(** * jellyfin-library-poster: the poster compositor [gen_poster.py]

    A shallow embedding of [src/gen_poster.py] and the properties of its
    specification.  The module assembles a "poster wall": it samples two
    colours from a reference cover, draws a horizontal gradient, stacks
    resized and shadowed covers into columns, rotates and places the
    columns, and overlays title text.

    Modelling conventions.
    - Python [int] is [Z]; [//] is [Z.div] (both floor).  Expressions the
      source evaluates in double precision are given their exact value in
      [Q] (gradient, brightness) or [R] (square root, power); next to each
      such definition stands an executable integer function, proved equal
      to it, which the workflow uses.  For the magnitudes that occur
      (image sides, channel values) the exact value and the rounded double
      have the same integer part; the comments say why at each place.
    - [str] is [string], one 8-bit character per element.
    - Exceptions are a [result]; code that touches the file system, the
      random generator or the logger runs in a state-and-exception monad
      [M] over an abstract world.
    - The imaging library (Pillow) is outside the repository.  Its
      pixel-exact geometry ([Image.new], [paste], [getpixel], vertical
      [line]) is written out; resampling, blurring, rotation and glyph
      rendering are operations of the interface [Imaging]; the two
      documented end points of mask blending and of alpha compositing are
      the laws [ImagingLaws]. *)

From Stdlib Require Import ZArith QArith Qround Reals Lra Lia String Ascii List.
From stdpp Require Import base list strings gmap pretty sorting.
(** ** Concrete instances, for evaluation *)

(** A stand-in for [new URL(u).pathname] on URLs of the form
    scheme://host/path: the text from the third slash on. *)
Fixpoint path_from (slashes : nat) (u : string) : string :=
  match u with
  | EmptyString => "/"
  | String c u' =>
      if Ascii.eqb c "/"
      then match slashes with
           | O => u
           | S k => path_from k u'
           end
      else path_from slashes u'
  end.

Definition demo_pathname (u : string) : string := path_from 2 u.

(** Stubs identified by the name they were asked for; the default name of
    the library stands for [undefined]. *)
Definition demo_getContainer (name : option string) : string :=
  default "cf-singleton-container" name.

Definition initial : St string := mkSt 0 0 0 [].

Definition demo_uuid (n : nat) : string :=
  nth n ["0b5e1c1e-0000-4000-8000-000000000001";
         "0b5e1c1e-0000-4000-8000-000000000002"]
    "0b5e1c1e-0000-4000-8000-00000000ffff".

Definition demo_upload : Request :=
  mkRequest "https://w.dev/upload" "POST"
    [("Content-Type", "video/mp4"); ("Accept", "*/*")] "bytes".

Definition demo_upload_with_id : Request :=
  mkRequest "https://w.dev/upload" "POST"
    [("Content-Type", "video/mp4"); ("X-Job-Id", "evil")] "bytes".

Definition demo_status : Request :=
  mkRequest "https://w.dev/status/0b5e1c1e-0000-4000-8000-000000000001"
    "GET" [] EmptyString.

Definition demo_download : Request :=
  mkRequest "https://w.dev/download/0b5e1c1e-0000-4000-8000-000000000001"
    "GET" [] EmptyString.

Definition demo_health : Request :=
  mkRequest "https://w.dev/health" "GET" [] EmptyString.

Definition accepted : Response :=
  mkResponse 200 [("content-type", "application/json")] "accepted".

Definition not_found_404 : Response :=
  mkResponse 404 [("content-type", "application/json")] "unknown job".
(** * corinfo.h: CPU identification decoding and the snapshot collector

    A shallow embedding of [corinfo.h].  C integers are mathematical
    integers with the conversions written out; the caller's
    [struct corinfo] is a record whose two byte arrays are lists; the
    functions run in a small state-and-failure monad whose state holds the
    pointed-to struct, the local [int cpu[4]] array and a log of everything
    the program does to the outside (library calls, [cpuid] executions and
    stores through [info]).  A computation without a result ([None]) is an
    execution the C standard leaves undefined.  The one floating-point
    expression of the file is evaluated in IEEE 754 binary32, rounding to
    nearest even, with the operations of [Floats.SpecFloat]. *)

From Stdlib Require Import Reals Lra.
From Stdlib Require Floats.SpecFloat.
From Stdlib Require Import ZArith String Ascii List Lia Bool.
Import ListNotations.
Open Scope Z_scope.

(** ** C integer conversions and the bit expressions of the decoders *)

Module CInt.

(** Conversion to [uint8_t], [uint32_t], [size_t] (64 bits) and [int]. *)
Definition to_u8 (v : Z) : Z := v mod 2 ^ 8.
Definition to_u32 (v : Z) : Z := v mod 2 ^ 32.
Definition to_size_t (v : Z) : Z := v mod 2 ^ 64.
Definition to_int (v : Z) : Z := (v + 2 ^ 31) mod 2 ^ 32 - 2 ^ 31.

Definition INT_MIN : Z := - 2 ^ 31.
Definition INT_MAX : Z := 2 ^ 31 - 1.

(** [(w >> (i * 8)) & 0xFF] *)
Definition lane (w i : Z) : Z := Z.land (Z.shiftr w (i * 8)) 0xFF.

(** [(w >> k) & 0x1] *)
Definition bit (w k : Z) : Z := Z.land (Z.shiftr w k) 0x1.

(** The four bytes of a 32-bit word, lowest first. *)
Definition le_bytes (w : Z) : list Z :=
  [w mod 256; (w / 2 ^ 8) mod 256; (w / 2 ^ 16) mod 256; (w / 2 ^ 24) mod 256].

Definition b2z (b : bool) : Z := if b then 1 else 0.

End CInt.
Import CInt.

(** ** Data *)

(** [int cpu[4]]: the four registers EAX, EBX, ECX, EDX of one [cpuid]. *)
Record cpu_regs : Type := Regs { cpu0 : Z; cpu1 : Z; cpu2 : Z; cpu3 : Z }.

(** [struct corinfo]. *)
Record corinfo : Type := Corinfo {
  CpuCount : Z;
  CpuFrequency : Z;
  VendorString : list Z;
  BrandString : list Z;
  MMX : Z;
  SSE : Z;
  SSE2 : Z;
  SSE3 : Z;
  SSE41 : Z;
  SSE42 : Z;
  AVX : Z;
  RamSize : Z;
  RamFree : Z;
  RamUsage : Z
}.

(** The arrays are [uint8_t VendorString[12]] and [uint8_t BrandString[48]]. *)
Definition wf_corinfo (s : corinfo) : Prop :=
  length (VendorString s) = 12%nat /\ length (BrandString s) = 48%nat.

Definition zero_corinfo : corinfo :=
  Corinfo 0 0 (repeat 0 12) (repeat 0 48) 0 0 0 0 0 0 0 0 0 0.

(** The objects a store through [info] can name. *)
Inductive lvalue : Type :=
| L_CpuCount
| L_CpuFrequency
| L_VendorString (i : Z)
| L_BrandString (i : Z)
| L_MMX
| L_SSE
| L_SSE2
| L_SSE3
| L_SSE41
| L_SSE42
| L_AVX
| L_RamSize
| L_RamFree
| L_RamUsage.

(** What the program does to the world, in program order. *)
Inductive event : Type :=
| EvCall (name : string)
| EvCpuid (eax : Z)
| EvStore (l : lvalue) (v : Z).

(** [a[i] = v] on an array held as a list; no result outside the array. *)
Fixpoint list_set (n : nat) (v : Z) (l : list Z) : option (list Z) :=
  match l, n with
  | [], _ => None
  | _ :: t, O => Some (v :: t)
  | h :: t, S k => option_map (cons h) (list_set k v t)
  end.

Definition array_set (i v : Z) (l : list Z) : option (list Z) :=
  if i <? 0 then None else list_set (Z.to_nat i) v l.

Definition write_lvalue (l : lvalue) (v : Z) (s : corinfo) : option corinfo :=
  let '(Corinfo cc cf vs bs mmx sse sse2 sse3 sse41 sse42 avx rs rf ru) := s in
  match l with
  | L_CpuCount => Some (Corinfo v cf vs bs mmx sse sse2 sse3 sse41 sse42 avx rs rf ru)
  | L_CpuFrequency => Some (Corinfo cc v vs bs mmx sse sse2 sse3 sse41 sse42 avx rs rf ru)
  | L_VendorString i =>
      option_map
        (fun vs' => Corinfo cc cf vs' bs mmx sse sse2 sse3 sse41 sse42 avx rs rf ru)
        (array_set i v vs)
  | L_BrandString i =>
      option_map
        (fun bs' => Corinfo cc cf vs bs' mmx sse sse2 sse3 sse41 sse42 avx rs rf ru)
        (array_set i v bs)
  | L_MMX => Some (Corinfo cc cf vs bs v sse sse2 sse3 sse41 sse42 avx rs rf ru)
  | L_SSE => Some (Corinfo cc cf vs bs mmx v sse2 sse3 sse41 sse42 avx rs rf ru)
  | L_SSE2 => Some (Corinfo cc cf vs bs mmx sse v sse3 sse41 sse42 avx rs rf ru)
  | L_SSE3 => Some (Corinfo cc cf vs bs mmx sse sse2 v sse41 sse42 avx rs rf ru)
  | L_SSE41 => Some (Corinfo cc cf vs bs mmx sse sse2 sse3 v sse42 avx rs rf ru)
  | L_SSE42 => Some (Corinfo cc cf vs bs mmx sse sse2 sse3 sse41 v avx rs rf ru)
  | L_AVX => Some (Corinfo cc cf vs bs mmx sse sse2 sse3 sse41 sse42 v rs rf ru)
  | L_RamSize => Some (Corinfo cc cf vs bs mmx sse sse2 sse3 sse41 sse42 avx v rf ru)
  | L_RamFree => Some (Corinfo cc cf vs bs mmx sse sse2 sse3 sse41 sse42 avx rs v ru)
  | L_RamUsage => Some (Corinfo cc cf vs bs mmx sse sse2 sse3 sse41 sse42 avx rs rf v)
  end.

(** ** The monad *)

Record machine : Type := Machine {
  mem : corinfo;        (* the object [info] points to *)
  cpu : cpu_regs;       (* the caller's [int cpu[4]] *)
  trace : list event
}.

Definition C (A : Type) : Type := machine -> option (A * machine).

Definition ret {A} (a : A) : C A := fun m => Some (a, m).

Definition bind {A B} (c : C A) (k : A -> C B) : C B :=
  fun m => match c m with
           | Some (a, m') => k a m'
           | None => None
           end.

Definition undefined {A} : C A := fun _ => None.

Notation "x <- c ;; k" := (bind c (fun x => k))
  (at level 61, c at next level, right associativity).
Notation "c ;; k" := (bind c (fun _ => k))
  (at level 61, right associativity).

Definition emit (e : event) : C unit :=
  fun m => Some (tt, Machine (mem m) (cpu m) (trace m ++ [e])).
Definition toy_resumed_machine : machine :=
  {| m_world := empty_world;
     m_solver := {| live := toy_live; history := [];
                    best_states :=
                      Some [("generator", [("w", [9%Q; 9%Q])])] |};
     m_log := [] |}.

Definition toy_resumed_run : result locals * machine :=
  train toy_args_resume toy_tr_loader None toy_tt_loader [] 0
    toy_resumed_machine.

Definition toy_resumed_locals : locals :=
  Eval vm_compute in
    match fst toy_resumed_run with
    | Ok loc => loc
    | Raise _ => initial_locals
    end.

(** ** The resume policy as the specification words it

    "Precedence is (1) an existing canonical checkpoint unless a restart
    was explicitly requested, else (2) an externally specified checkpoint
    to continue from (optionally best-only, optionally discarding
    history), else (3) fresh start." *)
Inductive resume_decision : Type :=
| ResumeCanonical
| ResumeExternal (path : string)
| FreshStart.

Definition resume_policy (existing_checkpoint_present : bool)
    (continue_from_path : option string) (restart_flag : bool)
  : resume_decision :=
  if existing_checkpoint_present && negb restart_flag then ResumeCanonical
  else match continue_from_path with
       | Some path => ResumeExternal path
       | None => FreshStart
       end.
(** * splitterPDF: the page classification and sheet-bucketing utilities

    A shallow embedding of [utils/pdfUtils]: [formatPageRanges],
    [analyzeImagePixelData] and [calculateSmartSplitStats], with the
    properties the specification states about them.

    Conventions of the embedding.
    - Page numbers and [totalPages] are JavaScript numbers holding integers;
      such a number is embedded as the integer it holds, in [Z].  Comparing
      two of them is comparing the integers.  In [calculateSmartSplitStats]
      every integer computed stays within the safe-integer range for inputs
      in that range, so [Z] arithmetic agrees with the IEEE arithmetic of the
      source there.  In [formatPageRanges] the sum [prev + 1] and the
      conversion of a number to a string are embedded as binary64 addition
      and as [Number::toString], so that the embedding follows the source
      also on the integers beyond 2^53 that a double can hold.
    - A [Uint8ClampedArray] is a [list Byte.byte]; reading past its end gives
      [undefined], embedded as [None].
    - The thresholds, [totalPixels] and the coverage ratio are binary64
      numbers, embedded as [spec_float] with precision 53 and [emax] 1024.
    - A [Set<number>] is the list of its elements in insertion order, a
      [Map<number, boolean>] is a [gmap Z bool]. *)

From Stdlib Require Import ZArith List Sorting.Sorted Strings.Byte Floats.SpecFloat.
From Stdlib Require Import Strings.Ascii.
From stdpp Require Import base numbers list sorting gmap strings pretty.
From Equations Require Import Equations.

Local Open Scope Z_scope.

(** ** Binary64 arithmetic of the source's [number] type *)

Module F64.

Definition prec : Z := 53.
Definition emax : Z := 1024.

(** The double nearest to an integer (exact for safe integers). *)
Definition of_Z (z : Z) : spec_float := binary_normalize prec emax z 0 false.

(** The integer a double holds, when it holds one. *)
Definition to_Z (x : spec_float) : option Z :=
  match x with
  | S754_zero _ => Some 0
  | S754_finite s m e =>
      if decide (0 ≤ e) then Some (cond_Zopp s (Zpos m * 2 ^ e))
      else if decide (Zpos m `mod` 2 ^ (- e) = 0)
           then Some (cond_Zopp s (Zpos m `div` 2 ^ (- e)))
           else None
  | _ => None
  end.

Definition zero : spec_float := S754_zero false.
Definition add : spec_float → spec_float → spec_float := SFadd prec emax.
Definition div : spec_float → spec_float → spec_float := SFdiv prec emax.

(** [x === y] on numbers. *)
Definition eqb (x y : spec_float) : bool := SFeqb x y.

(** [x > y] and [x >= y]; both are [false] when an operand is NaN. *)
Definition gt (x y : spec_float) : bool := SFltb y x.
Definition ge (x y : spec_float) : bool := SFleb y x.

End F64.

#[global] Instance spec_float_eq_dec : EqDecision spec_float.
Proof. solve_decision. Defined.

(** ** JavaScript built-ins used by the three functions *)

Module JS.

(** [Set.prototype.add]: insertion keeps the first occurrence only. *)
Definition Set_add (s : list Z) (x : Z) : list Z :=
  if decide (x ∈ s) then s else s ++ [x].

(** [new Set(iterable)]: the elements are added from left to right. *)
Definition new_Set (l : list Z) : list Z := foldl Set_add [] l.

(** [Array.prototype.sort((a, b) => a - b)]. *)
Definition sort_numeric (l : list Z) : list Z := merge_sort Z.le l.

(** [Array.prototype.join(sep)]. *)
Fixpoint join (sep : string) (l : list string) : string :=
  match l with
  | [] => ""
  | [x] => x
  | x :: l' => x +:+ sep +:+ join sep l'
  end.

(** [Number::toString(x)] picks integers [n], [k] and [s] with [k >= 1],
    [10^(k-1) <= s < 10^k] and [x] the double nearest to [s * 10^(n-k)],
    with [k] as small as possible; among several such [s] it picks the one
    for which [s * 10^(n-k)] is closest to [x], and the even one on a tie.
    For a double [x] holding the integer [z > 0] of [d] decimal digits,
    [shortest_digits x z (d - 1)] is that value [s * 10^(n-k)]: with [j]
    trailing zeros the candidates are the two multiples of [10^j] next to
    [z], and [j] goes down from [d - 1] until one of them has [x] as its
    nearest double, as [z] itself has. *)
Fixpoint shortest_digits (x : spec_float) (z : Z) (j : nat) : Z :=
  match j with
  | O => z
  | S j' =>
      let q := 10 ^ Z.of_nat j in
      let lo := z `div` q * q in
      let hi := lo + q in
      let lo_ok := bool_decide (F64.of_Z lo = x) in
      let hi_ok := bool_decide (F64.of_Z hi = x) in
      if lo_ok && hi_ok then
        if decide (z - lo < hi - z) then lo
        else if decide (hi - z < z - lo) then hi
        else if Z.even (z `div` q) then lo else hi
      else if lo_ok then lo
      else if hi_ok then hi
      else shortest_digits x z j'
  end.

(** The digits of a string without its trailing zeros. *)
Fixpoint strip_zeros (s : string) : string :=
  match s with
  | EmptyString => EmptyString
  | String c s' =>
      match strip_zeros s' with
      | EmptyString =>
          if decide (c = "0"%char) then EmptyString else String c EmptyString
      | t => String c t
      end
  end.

○ ○ ○ ○

For this exercise, output exactly the lines above from the line with "Fixpoint join (sep" to the line with "else if decide (hi", counting both, and leave out the rest.

Fixpoint join (sep : string) (l : list string) : string :=
  match l with
  | [] => ""
  | [x] => x
  | x :: l' => x +:+ sep +:+ join sep l'
  end.

(** [Number::toString(x)] picks integers [n], [k] and [s] with [k >= 1],
    [10^(k-1) <= s < 10^k] and [x] the double nearest to [s * 10^(n-k)],
    with [k] as small as possible; among several such [s] it picks the one
    for which [s * 10^(n-k)] is closest to [x], and the even one on a tie.
    For a double [x] holding the integer [z > 0] of [d] decimal digits,
    [shortest_digits x z (d - 1)] is that value [s * 10^(n-k)]: with [j]
    trailing zeros the candidates are the two multiples of [10^j] next to
    [z], and [j] goes down from [d - 1] until one of them has [x] as its
    nearest double, as [z] itself has. *)
Fixpoint shortest_digits (x : spec_float) (z : Z) (j : nat) : Z :=
  match j with
  | O => z
  | S j' =>
      let q := 10 ^ Z.of_nat j in
      let lo := z `div` q * q in
      let hi := lo + q in
      let lo_ok := bool_decide (F64.of_Z lo = x) in
      let hi_ok := bool_decide (F64.of_Z hi = x) in
      if lo_ok && hi_ok then
        if decide (z - lo < hi - z) then lo
        else if decide (hi - z < z - lo) then hi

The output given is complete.